Cela signifie que le levurage annule l'effet du sulfitage pour les bactéries ?

J. C. : Oui, au moins pour des doses faibles à modérées de SO2. Le levurage offre des conditions plus permissives aux bactéries lactiques. Nous aurions certainement obtenu des résultats différents sur un vin sulfité à 8 g/hl.
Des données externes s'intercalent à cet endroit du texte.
Lemma good_step_orderly cap s1 s2 : good_step s1 s2 → sys_ok cap s1 → orderly s1 → orderly s2.
Proof.
  intros (a & Hs & Hg) [H1 H2 _ _ Hr] [H4 H5].
  destruct Hs as [s b r c Hc Hp|s b p c Hc|s j Hm|s j acc x c Hm Hc|s j acc c Hm Hc|s j acc Hm|s j acc Hm|s j acc Hm
    |s j x rest c Hm Hc|s j x rest c Hm Hc|s j Hm|s c Hm Hc];
    rewrite ?Hm in H2; rewrite ?Hm in H4; rewrite ?Hm in H5; rewrite ?Hm in Hr; unfold orderly; simpl in *; try done.
  - destruct (finished (main_at s)) eqn:Hf.
    { destruct (send_closed _ _ _ _ H2 Hc) as [-> _]. by destruct (Hp SendOnClosed). }
    destruct (send_contents _ _ _ _ H1 H2 Hc) as (_ & _ & _ & -> & _). rewrite Hr in * by done.
    by rewrite H4, !app_nil_r, !app_assoc.
  - destruct (finished (main_at s)) eqn:Hf.
    2:{ destruct (send_contents _ _ _ _ H1 H2 Hc) as (_ & _ & _ & _ & Hx). by destruct (has_room (queue s)). }
    destruct (send_closed _ _ _ _ H2 Hc) as [_ ->]. by rewrite H4, !app_assoc.
  - destruct (recv_contents _ _ _ H1 H2 Hc) as (_ & _ & _ & Hcont). by rewrite H4, Hcont, <- !app_assoc.
  - rewrite H4. by destruct j; simpl; rewrite <- !app_assoc.
  - by destruct (Hg j acc).
  - unfold close in Hc. rewrite H2 in Hc. simplify_eq. unfold contents in *. simpl.
    by rewrite H4, Hr, !app_nil_r.
Qed.
End invariants.

(** ** The calls of Consumers.v as runs

    A run of the main goroutine alone, with the calls of the sender that it
    makes, each with its payloads and its end. *)
Inductive main_run : list (job * list string * outcome) → sys → sys → Prop :=
  | main_run_nil s : main_run [] s s
  | main_run_internal s1 s2 s3 cs : step Internal s1 s2 → main_run cs s2 s3 → main_run cs s1 s3
  | main_run_call s1 s2 s3 j l o cs :
      step (Call j l o) s1 s2 → main_run cs s2 s3 → main_run ((j, l, o) :: cs) s1 s3.

Section simulation.
Implicit Types s : sys.

Lemma main_run_trans cs1 cs2 s1 s2 s3 :
  main_run cs1 s1 s2 → main_run cs2 s2 s3 → main_run (cs1 ++ cs2) s1 s3.
Proof. induction 1; intros; simpl; eauto using main_run. Qed.

Lemma main_run_step s1 s2 : step Internal s1 s2 → main_run [] s1 s2.
Proof. intros H. eapply main_run_internal; [exact H|constructor]. Qed.

(** The channel empties into the hands of the main goroutine. *)
Lemma run_collect j fuel : ∀ s acc l c',
  main_at s = Receiving j acc → chan_ok (queue s) → closed (queue s) = false →
  collect fuel EmptyString acc (queue s) = (Ret l, c') →
  main_run [] s (with_chan s c' (Sending j l)).
Proof.
  induction fuel as [|fuel IH]; intros s acc l c' Hm Hok Ho Hc; [done|]. simpl in Hc. unfold go_bind in Hc.
  destruct (try_recv EmptyString (queue s)) as [[[x|]|p|] c] eqn:Hr; try done.
  - destruct (recv_contents _ _ _ Hok Ho Hr) as (Hok' & Ho' & _).
    eapply main_run_internal; [by eapply step_recv|].
    by apply (IH (with_chan s c (Receiving j (acc ++ [x]))) (acc ++ [x])).
  - unfold go_ret in Hc. simplify_eq. destruct (recv_none _ _ Hok Ho Hr) as [-> _].
    apply main_run_step. by eapply (step_received s).
Qed.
Que se passe-t-il pendant la FML ?

J. C. : Après la fermentation alcoolique, nous avons ensemencé les deux cuves levurées avec la 450 PreAc, une bactérie lactique sélectionnée par Laffort. Toutes deux ont réalisé la FML en 42 jours et ont vu leur TL35 chuter d'environ 20 mg/l, passant d'environ 70 mg/l à 50 mg/l. Sur les deux autres cuves, la FML s'est déroulée spontanément et a duré entre 72 et 96 jours. De plus, le TL35 a grimpé en moyenne de 60 mg/l, passant de 83 à 122 mg/l pour la première, et de 83 à 165 mg/l pour la seconde. Nous en concluons que la FML peut être un moyen très efficace pour éliminer des molécules combinant le SO2. Œnococcus oeni, principale bactérie lactique, est en effet capable de dégrader l'éthanal, mais aussi l'acide pyruvique et l'acide 2-oxoglutarique. Mais, pour cela, il faut qu'elle se développe dans de bonnes conditions. Mieux vaut ensemencer pour s'assurer une FML franche et rapide. Et cela autorisera le vinificateur à réduire son sulfitage pendant l'élevage.

Justement, qu'avez-vous observé pendant l'élevage ?

J. C. : Les écarts de pouvoir de combinaison des vins ensemencés ou non perdurent, aussi bien à trois mois qu'à sept mois et demi. En fonction des niveaux de combinaisons, nous avons à nouveau sulfité les vins à sept mois : les vins ensemencés ont respectivement reçu 3 et 5 g/hl de SO2, alors que les vins non ensemencés en ont reçu 5 et 8 g/hl, pour arriver dans tous les cas à 35 mg/l de SO2 libre après le sulfitage. Au final, ce sont donc ces derniers qui contiennent le plus de SO2 total. Paradoxalement, ils présentent aussi les teneurs les plus faibles en SO2 actif, 0,18 et 0,06 mg/l, contre 0,44 et 0,49 mg/l pour les vins ensemencés en levures et bactéries. Pour comprendre ces écarts, nous avons mesuré les teneurs en éthanal. Les vins ensemencés en contenaient tous les deux 13 mg/l, tandis que la modalité au plus fort TL35 en affichait 50 mg/l. C'est la preuve que, tout seul, le sulfitage ne suffit pas à protéger les vins.

Que conseillez-vous aux viticulteurs qui ne levurent pas ?

J. C. : Ils doivent être conscients des risques qu'ils prennent. Ne pas ensemencer, c'est jouer à la loterie : on peut très bien obtenir de beaux résultats mais on peut également obtenir le pire, avec des levures qui font monter l'acidité volatile ou qui provoquent des fermentations languissantes. Pendant l'élevage, le vinificateur doit donc analyser régulièrement les teneurs en SO2 actif de ses vins et les réajuster si besoin.